- Opening Delimiter -

(* ===== verification/AntiEntropy.v ===== *)
(** * Anti-entropy repair (include/cinder/node/anti_entropy.hpp, src/node/anti_entropy/core.cpp)

    The manager of one node: the incremental digest fed by the store's
    mutation sink, the handlers of the two requests of a round, and the
    initiator.  The store is any [CacheStore]; the transport is a function that
    delivers a request to the world and brings the response back.  XXH3, the
    hash of the ring and the sort are arguments.  [None] throughout is a failed
    assertion, an access outside a vector or a write past a buffer.  Metrics
    are left out but for the two counters of [fullRehash]; spans and logs are
    left out. *)

From S2P Require Import Prelude Types Bytes HashRing Protocol Buffers Clock Iblt AeCodec.
From S2P Require Import Wal WheelHeap TtlWheel Store CacheStore.
Export ae ae_codec.
Local Open Scope Z_scope.

Record Manager := mkManager {
  num_buckets : Z;
  fetch_bytes : Z;
  full_rehash_interval : Z;      (* milliseconds *)
  partner_idx : Z;
  xor_ : list Z;
  last_full_rehash_ns : Z;
  pending : list (Z * Z);
  partners : list bytes;
  self : bytes;
  partners_dirty : bool;
  xor_valid : bool;
  rehashing : bool;
  capturing : bool;
  rehash_mismatches : Z;
  full_rehashes : Z }.

Definition K_DEFAULT_FULL_REHASH_INTERVAL : Z := 300000.

(** The constructor, whose store reports to it from now on. *)
Definition newManager (me : bytes) (n fetch interval : Z) : Manager :=
  let n := if n =? 0 then 1 else n in
  mkManager n fetch interval 0 (replicate (Z.to_nat n) 0) 0 [] [] me true false false false 0 0.

Definition with_xor (l : list Z) (m : Manager) : Manager :=
  mkManager (num_buckets m) (fetch_bytes m) (full_rehash_interval m) (partner_idx m) l (last_full_rehash_ns m) (pending m)
    (partners m) (self m) (partners_dirty m) (xor_valid m) (rehashing m) (capturing m) (rehash_mismatches m) (full_rehashes m).

Definition with_capture (p : list (Z * Z)) (on : bool) (m : Manager) : Manager :=
  mkManager (num_buckets m) (fetch_bytes m) (full_rehash_interval m) (partner_idx m) (xor_ m) (last_full_rehash_ns m) p
    (partners m) (self m) (partners_dirty m) (xor_valid m) (rehashing m) on (rehash_mismatches m) (full_rehashes m).
Lemma fresh_check {PN PS} `{PolicyLaws PN PS} (hash : bytes → Z) c (s : Store PN PS) : fresh_b (now c) s = true → fresh hash c s.
Proof.
  intros Hb k e. unfold lookup_store. destruct (shards s !! shardFor hash k s) as [sh|] eqn:Esh; [|done]. simpl. unfold entry_at.
  destruct (index sh !! k) as [n|]; [|done]. simpl. unfold cores. rewrite lookup_fmap.
  destruct (nodes sh !! n) as [nd|] eqn:En; [|done]. simpl. intros [= <-].
  unfold fresh_b in Hb. rewrite forallb_forall in Hb. specialize (Hb sh). apply list_elem_of_lookup_2, list_elem_of_In in Esh.
  specialize (Hb Esh). rewrite forallb_forall in Hb. apply elem_of_map_to_list, list_elem_of_In in En. specialize (Hb _ En). simpl in Hb.
  by apply negb_true_iff in Hb.
Qed.

Definition demo_manager : Manager := newManager (lit "n1") 4 1000 K_DEFAULT_FULL_REHASH_INTERVAL.

Lemma digest_tracks_store_witness :
  let '(s2, m2) := absorbs demo_sum demo_hash demo_store (rehash demo_sum demo_hash demo_clock (attached demo_clock 500) demo_manager) in
  xor_ m2 = digest demo_sum demo_hash demo_clock m2 s2.
Proof.
  apply (digest_tracks_store demo_sum demo_hash demo_ops demo_clock demo_clock demo_manager (attached demo_clock 500) demo_store);
    [apply attached_inv|reflexivity|by vm_compute|by vm_compute|apply fresh_check; vm_compute; reflexivity| |apply fresh_check; vm_compute; reflexivity].
  apply after_sync; [by vm_compute|apply demo_ops_ok|by vm_compute|vm_compute; reflexivity].
Defined.

(** The store of the demo, its reports taken, with "b" expired at [later_clock]. *)
Definition quiet_store : Store () () := (takeEvents demo_store).2.

Lemma quiet_store_inv : store_inv demo_hash quiet_store.
Proof. apply (takeEvents_spec demo_hash demo_store demo_store_inv). Qed.

Lemma rehash_over_expired_witness :
  ∃ s', getVersioned demo_hash later_clock (lit "b") quiet_store = Some (None, s') ∧
  let '(s2, m2) := absorbs demo_sum demo_hash s' (rehash demo_sum demo_hash later_clock quiet_store demo_manager) in
  lookup_store demo_hash s2 (lit "b") = None ∧
  xor_ m2 = xor_at (bucketFor demo_sum demo_manager (lit "b"))
    (entryHash demo_sum (lit "b") (local_entry demo_clock (lit "2") (Some 500) 1000000000)) (digest demo_sum demo_hash later_clock m2 s2).
Proof.
  apply (rehash_over_expired demo_sum demo_hash later_clock (lit "b") (local_entry demo_clock (lit "2") (Some 500) 1000000000) demo_manager quiet_store);
    [apply quiet_store_inv|vm_compute; reflexivity..| |vm_compute; reflexivity|vm_compute; reflexivity]. by vm_compute.
Defined.

Lemma rehash_loses_concurrent_write_witness :
  ∃ s', putVersioned demo_hash demo_clock (lit "z") (demo_entry "9" 5) (attached (PN := ()) (PS := ()) demo_clock 5000) = Some (Ok (), s') ∧
  let '(s2, m2) := absorbs demo_sum demo_hash s' (rehashBegin demo_manager) in
  let m3 := rehashPublish demo_clock (digest demo_sum demo_hash demo_clock m2 s2) m2 in
  lookup_store demo_hash s2 (lit "z") = Some (demo_entry "9" 5) ∧
  digest demo_sum demo_hash demo_clock m3 s2 =
    xor_at (bucketFor demo_sum demo_manager (lit "z")) (entryHash demo_sum (lit "z") (demo_entry "9" 5)) (xor_ m3) ∧
  xor_ m3 = xor_ demo_manager ∧ rehash_mismatches m3 = rehash_mismatches demo_manager.
Proof.
  apply (rehash_loses_concurrent_write (PN := ()) (PS := ()) demo_sum demo_hash demo_clock (lit "z") (demo_entry "9" 5) demo_manager (attached demo_clock 5000)).
  - apply attached_inv.
  - reflexivity.
  - by vm_compute.
  - by vm_compute.
  - apply fresh_check. vm_compute. reflexivity.
  - vm_compute. reflexivity.
  - apply demo_entry_wf.
  - vm_compute. reflexivity.
  - vm_compute. reflexivity.
  - intros i sh Hi. vm_compute in Hi. destruct i as [|i]; [|done]. injection Hi as <-. vm_compute. discriminate.
Defined.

- Closing Delimiter -

**Activity**
The response has to give back every record verbatim.

**Reply to the exercise**
(* ===== verification/AntiEntropy.v ===== *)
(** * Anti-entropy repair (include/cinder/node/anti_entropy.hpp, src/node/anti_entropy/core.cpp)

    The manager of one node: the incremental digest fed by the store's
    mutation sink, the handlers of the two requests of a round, and the
    initiator.  The store is any [CacheStore]; the transport is a function that
    delivers a request to the world and brings the response back.  XXH3, the
    hash of the ring and the sort are arguments.  [None] throughout is a failed
    assertion, an access outside a vector or a write past a buffer.  Metrics
    are left out but for the two counters of [fullRehash]; spans and logs are
    left out. *)

From S2P Require Import Prelude Types Bytes HashRing Protocol Buffers Clock Iblt AeCodec.
From S2P Require Import Wal WheelHeap TtlWheel Store CacheStore.
Export ae ae_codec.
Local Open Scope Z_scope.

Record Manager := mkManager {
  num_buckets : Z;
  fetch_bytes : Z;
  full_rehash_interval : Z;      (* milliseconds *)
  partner_idx : Z;
  xor_ : list Z;
  last_full_rehash_ns : Z;
  pending : list (Z * Z);
  partners : list bytes;
  self : bytes;
  partners_dirty : bool;
  xor_valid : bool;
  rehashing : bool;
  capturing : bool;
  rehash_mismatches : Z;
  full_rehashes : Z }.

Definition K_DEFAULT_FULL_REHASH_INTERVAL : Z := 300000.

(** The constructor, whose store reports to it from now on. *)
Definition newManager (me : bytes) (n fetch interval : Z) : Manager :=
  let n := if n =? 0 then 1 else n in
  mkManager n fetch interval 0 (replicate (Z.to_nat n) 0) 0 [] [] me true false false false 0 0.

Definition with_xor (l : list Z) (m : Manager) : Manager :=
  mkManager (num_buckets m) (fetch_bytes m) (full_rehash_interval m) (partner_idx m) l (last_full_rehash_ns m) (pending m)
    (partners m) (self m) (partners_dirty m) (xor_valid m) (rehashing m) (capturing m) (rehash_mismatches m) (full_rehashes m).

Definition with_capture (p : list (Z * Z)) (on : bool) (m : Manager) : Manager :=
  mkManager (num_buckets m) (fetch_bytes m) (full_rehash_interval m) (partner_idx m) (xor_ m) (last_full_rehash_ns m) p
    (partners m) (self m) (partners_dirty m) (xor_valid m) (rehashing m) on (rehash_mismatches m) (full_rehashes m).
Lemma fresh_check {PN PS} `{PolicyLaws PN PS} (hash : bytes → Z) c (s : Store PN PS) : fresh_b (now c) s = true → fresh hash c s.
Proof.
  intros Hb k e. unfold lookup_store. destruct (shards s !! shardFor hash k s) as [sh|] eqn:Esh; [|done]. simpl. unfold entry_at.
  destruct (index sh !! k) as [n|]; [|done]. simpl. unfold cores. rewrite lookup_fmap.
  destruct (nodes sh !! n) as [nd|] eqn:En; [|done]. simpl. intros [= <-].
  unfold fresh_b in Hb. rewrite forallb_forall in Hb. specialize (Hb sh). apply list_elem_of_lookup_2, list_elem_of_In in Esh.
  specialize (Hb Esh). rewrite forallb_forall in Hb. apply elem_of_map_to_list, list_elem_of_In in En. specialize (Hb _ En). simpl in Hb.
  by apply negb_true_iff in Hb.
Qed.

Definition demo_manager : Manager := newManager (lit "n1") 4 1000 K_DEFAULT_FULL_REHASH_INTERVAL.

Lemma digest_tracks_store_witness :
  let '(s2, m2) := absorbs demo_sum demo_hash demo_store (rehash demo_sum demo_hash demo_clock (attached demo_clock 500) demo_manager) in
  xor_ m2 = digest demo_sum demo_hash demo_clock m2 s2.
Proof.
  apply (digest_tracks_store demo_sum demo_hash demo_ops demo_clock demo_clock demo_manager (attached demo_clock 500) demo_store);
    [apply attached_inv|reflexivity|by vm_compute|by vm_compute|apply fresh_check; vm_compute; reflexivity| |apply fresh_check; vm_compute; reflexivity].
  apply after_sync; [by vm_compute|apply demo_ops_ok|by vm_compute|vm_compute; reflexivity].
Defined.

(** The store of the demo, its reports taken, with "b" expired at [later_clock]. *)
Definition quiet_store : Store () () := (takeEvents demo_store).2.

Lemma quiet_store_inv : store_inv demo_hash quiet_store.
Proof. apply (takeEvents_spec demo_hash demo_store demo_store_inv). Qed.

Lemma rehash_over_expired_witness :
  ∃ s', getVersioned demo_hash later_clock (lit "b") quiet_store = Some (None, s') ∧
  let '(s2, m2) := absorbs demo_sum demo_hash s' (rehash demo_sum demo_hash later_clock quiet_store demo_manager) in
  lookup_store demo_hash s2 (lit "b") = None ∧
  xor_ m2 = xor_at (bucketFor demo_sum demo_manager (lit "b"))
    (entryHash demo_sum (lit "b") (local_entry demo_clock (lit "2") (Some 500) 1000000000)) (digest demo_sum demo_hash later_clock m2 s2).
Proof.
  apply (rehash_over_expired demo_sum demo_hash later_clock (lit "b") (local_entry demo_clock (lit "2") (Some 500) 1000000000) demo_manager quiet_store);
    [apply quiet_store_inv|vm_compute; reflexivity..| |vm_compute; reflexivity|vm_compute; reflexivity]. by vm_compute.
Defined.

Lemma rehash_loses_concurrent_write_witness :
  ∃ s', putVersioned demo_hash demo_clock (lit "z") (demo_entry "9" 5) (attached (PN := ()) (PS := ()) demo_clock 5000) = Some (Ok (), s') ∧
  let '(s2, m2) := absorbs demo_sum demo_hash s' (rehashBegin demo_manager) in
  let m3 := rehashPublish demo_clock (digest demo_sum demo_hash demo_clock m2 s2) m2 in
  lookup_store demo_hash s2 (lit "z") = Some (demo_entry "9" 5) ∧
  digest demo_sum demo_hash demo_clock m3 s2 =
    xor_at (bucketFor demo_sum demo_manager (lit "z")) (entryHash demo_sum (lit "z") (demo_entry "9" 5)) (xor_ m3) ∧
  xor_ m3 = xor_ demo_manager ∧ rehash_mismatches m3 = rehash_mismatches demo_manager.
Proof.
  apply (rehash_loses_concurrent_write (PN := ()) (PS := ()) demo_sum demo_hash demo_clock (lit "z") (demo_entry "9" 5) demo_manager (attached demo_clock 5000)).
  - apply attached_inv.
  - reflexivity.
  - by vm_compute.
  - by vm_compute.
  - apply fresh_check. vm_compute. reflexivity.
  - vm_compute. reflexivity.
  - apply demo_entry_wf.
  - vm_compute. reflexivity.
  - vm_compute. reflexivity.
  - intros i sh Hi. vm_compute in Hi. destruct i as [|i]; [|done]. injection Hi as <-. vm_compute. discriminate.
Defined.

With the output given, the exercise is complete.